-- Problem to work on --
Write out the following listing's lines from the one with "simpl in Hlen." to the one with "simpl. by rewrite <- app_assoc.", exactly, with both included and no others.

-- Dataset --

········

Lemma exported_well_formed : well_formed g.
Proof.
  assert (Hrec := exported_record). split.
  - destruct Hex as (_ & -> & _). apply Forall_forall. intros [k r] Hr%elem_of_walk. simpl.
    pose proof (cs_regid _ Hcs _ _ Hr) as Hid. split; [done|]. apply (ck_regs _ Hck _ _ Hr).
    destruct (cs_count _ Hcs) as (n & _ & _ & Hn). assert (1 <= k <= n) by (apply Hn; by eexists). lia.
  - apply Forall_forall. intros r Hr%Hrec. destruct (stored_ids r Hr) as (top & _ & ? & ? & [reg Hreg]).
    split.
    + unfold ValidateRecord. run_unfold. rewrite !(proj2 (Z.leb_gt _ _)) by lia.
      by apply (ck_recs _ Hck _ _ Hr).
    + destruct Hex as (_ & -> & _). apply list_elem_of_fmap. exists (rec_RegistryId r, reg).
      split; [done|]. by apply elem_of_walk.
  - apply exported_unique.
  - intros gk (r & -> & Hr)%list_elem_of_fmap. pose proof (proj1 (Hrec r) Hr) as Hr'.
    destruct (stored_ids r Hr') as (top & Ht & ? & _).
    destruct (cs_top _ Hcs _ _ Ht) as (Hge & Hall & Hlat).
    assert (Hin : forall x, x ∈ gen_Records g -> record_gk x = record_gk r ->
      Records s !! (record_gk r, rec_Index x) = Some x).
    { intros x Hx%Hrec E. by rewrite <- E. }
    apply (ValidateIsLatest_ok _ _ top exported_unique).
    + intros x Hx E. apply Hall. rewrite (Hin x Hx E). by eexists.
    + intros x Hx E. by apply Hlat, Hin.
    + destruct (proj2 (Hall top) ltac:(lia)) as [x Hx]. pose proof (cs_rk _ Hcs _ _ Hx) as E.
      exists x. rewrite Hrec, E. unfold record_rk in E. unfold record_gk in *.
      split_and!; [done|congruence..].
    + intros x Hx%Hrec. destruct (stored_ids x Hx) as (? & _ & ? & _). lia.
Qed.
(* ===== verification/Proto.v ===== *)
(** The wire format of the stored messages: the protobuf code of
    src/x/anchoring/types/document.pb.go for [Registry] and [Record].

    [Marshal] fills a buffer of [Size] bytes from its end; [Unmarshal] reads
    tagged fields with an index that the code keeps in a 64-bit [int].  A write
    or read outside of a slice is a panic, the result [Err ErrPanic]. *)

From S2P Require Import Prelude Types.

Definition ErrIntOverflowDocument : err := ErrPlain "proto: integer overflow".
Definition ErrInvalidLengthDocument : err :=
  ErrPlain "proto: negative length found during unmarshaling".
Definition ErrUnexpectedEndOfGroupDocument : err := ErrPlain "proto: unexpected end of group".
Definition ErrOutOfFuel : err := ErrPlain "out of fuel".

(** The conversion of a [uint64] to a Go [int], and the wrap-around of [int]. *)
Definition to_int (z : Z) : Z := let w := wrap64 z in if w <? 2 ^ 63 then w else w - two64.

Definition byte_at (dAtA : bytes) (i : Z) : result byte :=
  if i <? 0 then Err ErrPanic else of_option (dAtA !! Z.to_nat i) ErrPanic.

(** ** Sizes *)

(** [math/bits.Len64] *)
Definition Len64 (x : Z) : Z := if x =? 0 then 0 else Z.log2 x + 1.

Definition sovDocument (x : Z) : Z := (Len64 (Z.lor x 1) + 6) / 7.

Definition size_string (s : bytes) : Z :=
  let l := blen s in if 0 <? l then 1 + l + sovDocument l else 0.
Definition size_uint (x : Z) : Z := if x =? 0 then 0 else 1 + sovDocument x.

(** A bool field: its tag and one byte. *)
Definition size_bool (b : bool) : Z := if b then 2 else 0.
(** [n += 1 + l + sov(uint64(l))] for a nested message of size [l]. *)
Definition size_len (l : Z) : Z := 1 + l + sovDocument l.
(** The swapping loop reverses. *)
Lemma swap_loop_rev fuel l a m b :
  l = a ++ m ++ b -> (length m <= 2 * fuel + 1)%nat ->
  swap_loop fuel l (Z.of_nat (length a)) (Z.of_nat (length a + length m) - 1) = a ++ rev m ++ b.
Proof.
  revert l a m b. induction fuel as [|fuel IH]; intros l a m b -> Hl.
  { simpl. destruct m as [|x [|y m]]; [done|done|simpl in Hl; lia]. }
  simpl. destruct m as [|x m].
  { simpl. by rewrite (proj2 (Z.ltb_ge _ _)) by lia. }
  destruct (decide (m = [])) as [->|Hne].
  { simpl. by rewrite (proj2 (Z.ltb_ge _ _)) by lia. }
  destruct (exists_last Hne) as (m' & y & ->). simpl in *. rewrite length_app in *. simpl in *.
  rewrite (proj2 (Z.ltb_lt _ _)) by lia.
  replace (Z.to_nat (Z.of_nat (length a))) with (length a) by lia.
  replace (Z.to_nat (Z.of_nat (length a + S (length m' + 1)) - 1)) with (length a + S (length m'))%nat by lia.
  rewrite (lookup_app_r a) by lia. rewrite Nat.sub_diag. simpl.
  rewrite (lookup_app_r a) by lia. replace (length a + S (length m') - length a)%nat with (S (length m')) by lia.
  simpl. rewrite <- app_assoc. rewrite (lookup_app_r m') by lia. rewrite Nat.sub_diag. simpl.
  rewrite (insert_app_r_alt a) by lia. rewrite Nat.sub_diag. simpl.
  rewrite (insert_app_r_alt a) by lia. replace (length a + S (length m') - length a)%nat with (S (length m')) by lia.
  simpl. rewrite (insert_app_r_alt m') by lia. rewrite Nat.sub_diag. simpl.
  specialize (IH (a ++ y :: m' ++ x :: b) (a ++ [y]) m' (x :: b)).
  rewrite length_app in IH. simpl in IH.
  replace (Z.of_nat (length a) + 1) with (Z.of_nat (length a + 1)) by lia.
  replace (Z.of_nat (length a + S (length m' + 1)) - 1 - 1) with (Z.of_nat (length a + 1 + length m') - 1) by lia.
  rewrite IH; [|by rewrite <- app_assoc|lia].
  rewrite rev_app_distr. simpl. by rewrite <- !app_assoc.
Qed.

Lemma reverse_spec s : reverse s = string_of_runes (rev (runes s)).
Proof.
  unfold reverse. f_equal.
  pose proof (swap_loop_rev (length (runes s)) (runes s) [] (runes s) []) as E. simpl in E.
  rewrite !app_nil_r in E. apply E; [done|lia].
Qed.

Lemma reverse_text s : sql_text s -> sql_text (reverse s) /\ runes (reverse s) = rev (runes s).
Proof.
  intros [_ H0]. rewrite reverse_spec.
  assert (Hok : Forall is_rune (rev (runes s))) by (apply Forall_rev, runes_ok).
  split; [|by apply runes_of_string]. apply sql_text_of; [done|].
  by rewrite list_elem_of_In, <- in_rev, <- list_elem_of_In.
Qed.

Lemma rev_prefix_suffix {A} (l k : list A) : rev l `prefix_of` rev k <-> l `suffix_of` k.
Proof.
  split; intros [m E].
  - exists (rev m). by rewrite <- (rev_involutive k), E, rev_app_distr, rev_involutive.
  - exists (rev m). by rewrite E, rev_app_distr.
Qed.

(** ** What a search answers *)

(** The meaning of the modes, on the characters of the lower-case query and name: the
    name is the query, starts with it, ends with it, or contains it up to the folding
    of the full-text index. *)
Definition name_matches `{SQL} (mode : RegistryNameMatchMode) (q name : bytes) : Prop :=
  match mode with
  | CONTAINS => is_substring (fold_char <$> runes q) (fold_char <$> runes name)
  | PREFIX => runes q `prefix_of` runes name
  | SUFFIX => runes q `suffix_of` runes name
  | _ => name = q
  end.

Section search.
Context {SQ : SQL} {LAWS : SQLLaws}.

(** A registry the index can hold. *)
Definition indexable (id : Z) (r : Registry) : Prop :=
  reg_Id r = id /\ 1 <= id <= MaxInt64 /\ Registry_ok r.

Definition index_row (r : Registry) : Row := row_of r (enc_Registry r).

(** The index holds exactly the rows of the registries [regs]. *)
Record in_sync (regs : gmap Z Registry) (db : DB) : Prop := {
  sync_rows : db = index_row <$> regs;
  sync_ok : forall id r, regs !! id = Some r -> indexable id r
}.

(** The matches from an id on, in id order; no database is consulted. *)
Definition is_hit (mode : RegistryNameMatchMode) (query : bytes) (start : Z) (e : Z * Registry) : Prop :=
  name_matches mode (ToLower query) (ToLower (reg_Name e.2)) /\ start <= e.1.

(** The condition the database evaluates on the row of a registry. *)
Definition hitb (mode : RegistryNameMatchMode) (query : bytes) (start : Z) (e : Z * Registry) : Prop :=
  searchStmt mode (ToLower query) (index_row e.2) = true /\ start <= e.1.

#[export] Instance hitb_dec mode query start e : Decision (hitb mode query start e).
Proof. unfold hitb. apply _. Defined.

Definition hits (mode : RegistryNameMatchMode) (query : bytes) (start : Z) (regs : gmap Z Registry) :
    list (Z * Registry) := filter (hitb mode query start) (walk regs).

(** The statement selects by the meaning of the mode, never by a wildcard or an
    operator in the query. *)
Lemma hitb_spec mode query start e :
  (mode = CONTAINS -> (3 <= length (runes query))%nat) ->
  0 ∉ runes query -> 0 ∉ runes (reg_Name e.2) ->
  (hitb mode query start e <-> is_hit mode query start e).
Proof.
  intros Hlen Hq%ToLower_text Hn%ToLower_text. unfold hitb, is_hit. apply and_iff_compat_r.
  destruct mode; simpl; rewrite ?bool_decide_eq_true; try done.
  - by apply like_prefix.
  - destruct (reverse_text _ Hq) as [Hq' Eq], (reverse_text _ Hn) as [Hn' En].
    by rewrite like_prefix, Eq, En, rev_prefix_suffix.
  - apply fts_contains; [apply ftsPhrase_string|done..|]. rewrite runes_ToLower, length_fmap. by apply Hlen.
Qed.

Lemma scan_rows_ok limit results l :
  (forall op, sql_error op = None) -> Forall (fun e => indexable e.1 e.2) l ->
  Z.of_nat (length results) <= limit -> (length l <= Z.to_nat (limit + 1) - length results)%nat ->
  scan_rows limit results (prod_map id index_row <$> l)
  = Ok (results ++ (take (Z.to_nat limit - length results) l).*2,
        default 0 (fst <$> l !! (Z.to_nat limit - length results)%nat)).
Proof.
  intros Hsql. revert results. induction l as [|[k r] l IH]; intros results Hl Hle Hlen.
  { simpl. by rewrite take_nil, app_nil_r. }
  apply Forall_cons in Hl as [(Hid & _ & Hok) Hl]. simpl in Hid, Hok. rewrite fmap_cons.
  change (prod_map id index_row (k, r)) with (k, index_row r). cbn [scan_rows]. unfold sql. rewrite Hsql. cbn [wrap_err]. cbv [mbind result_bind].
  destruct (Z.eqb_spec (Z.of_nat (length results)) limit) as [E|E].
  - subst limit. rewrite Nat2Z.id, Nat.sub_diag. simpl. by rewrite app_nil_r.
  - unfold index_row at 1. simpl row_data. rewrite Registry_Unmarshal_enc by done. cbn [wrap_err].
    simpl in Hlen.
    rewrite IH; [|done|rewrite length_app; simpl; lia|rewrite length_app; simpl; lia].
    rewrite length_app. simpl length.
    replace (Z.to_nat limit - length results)%nat with (S (Z.to_nat limit - (length results + 1)))%nat by lia.
    simpl. by rewrite <- app_assoc.
Qed.

Lemma run_query_ok mode query start limit offset regs db :
  in_sync regs db ->
  run_query (searchStmt mode (ToLower query)) start limit offset db
  = prod_map id index_row <$>
      take (Z.to_nat limit) (drop (Z.to_nat offset) (hits mode query start regs)).
Proof.
  intros [-> _]. unfold run_query, hits. rewrite walk_fmap.
  rewrite (filter_fmap_list _ _ (hitb mode query start)) by done.
  by rewrite fmap_take, fmap_drop.
Qed.

Lemma hits_indexable mode query start regs db :
  in_sync regs db -> Forall (fun e => indexable e.1 e.2) (hits mode query start regs).
Proof.
  intros [_ Hok]. apply Forall_forall. intros [id r] [_ Hin%elem_of_walk]%list_elem_of_filter. by apply Hok.
Qed.

(** The page of a search, and the id of the first match after it. *)
Lemma Search_ok mode query start limit offset regs db :
  in_sync regs db -> (forall op, sql_error op = None) ->
  (mode = CONTAINS -> (3 <= length (runes query))%nat) ->
  0 <= start <= MaxInt64 -> 0 <= limit < MaxInt64 -> 0 <= offset <= MaxInt64 ->
  let page := drop (Z.to_nat offset) (hits mode query start regs) in
  Search mode query start limit offset db
  = (Ok ((take (Z.to_nat limit) page).*2, default 0 (fst <$> page !! Z.to_nat limit)), db).
Proof.
  intros Hs Hsql Hlen Hst Hli Hof page. unfold Search.
  assert (Hg : (match mode with
    | CONTAINS => lift (guard_err (Z.of_nat (length (runes query)) <? MinContainsQueryLen) ErrContainsTooShort)
    | _ => mret tt end) db = (Ok tt, db)).
  { destruct mode; try done. unfold lift, guard_err, MinContainsQueryLen.
    by rewrite (proj2 (Z.ltb_ge _ _)) by (specialize (Hlen eq_refl); lia). }
  cbv [mbind M_bind]. rewrite Hg. rewrite !Z.min_l by (unfold MaxInt64 in *; lia).
  unfold sql, lift, gets. rewrite Hsql. cbn [wrap_err]. rewrite (run_query_ok _ _ _ _ _ regs) by done.
  fold page. f_equal. rewrite scan_rows_ok; [|done| |simpl; lia|].
  - simpl length. rewrite Nat.sub_0_r, take_take, lookup_take, decide_True by lia.
    by rewrite Nat.min_l by lia.
  - apply Forall_take, Forall_drop. by apply (hits_indexable mode query start regs db).
  - rewrite length_take. simpl. lia.
Qed.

········

-- Exercise response --
    simpl in Hlen.
    rewrite IH; [|done|rewrite length_app; simpl; lia|rewrite length_app; simpl; lia].
    rewrite length_app. simpl length.
    replace (Z.to_nat limit - length results)%nat with (S (Z.to_nat limit - (length results + 1)))%nat by lia.
    simpl. by rewrite <- app_assoc.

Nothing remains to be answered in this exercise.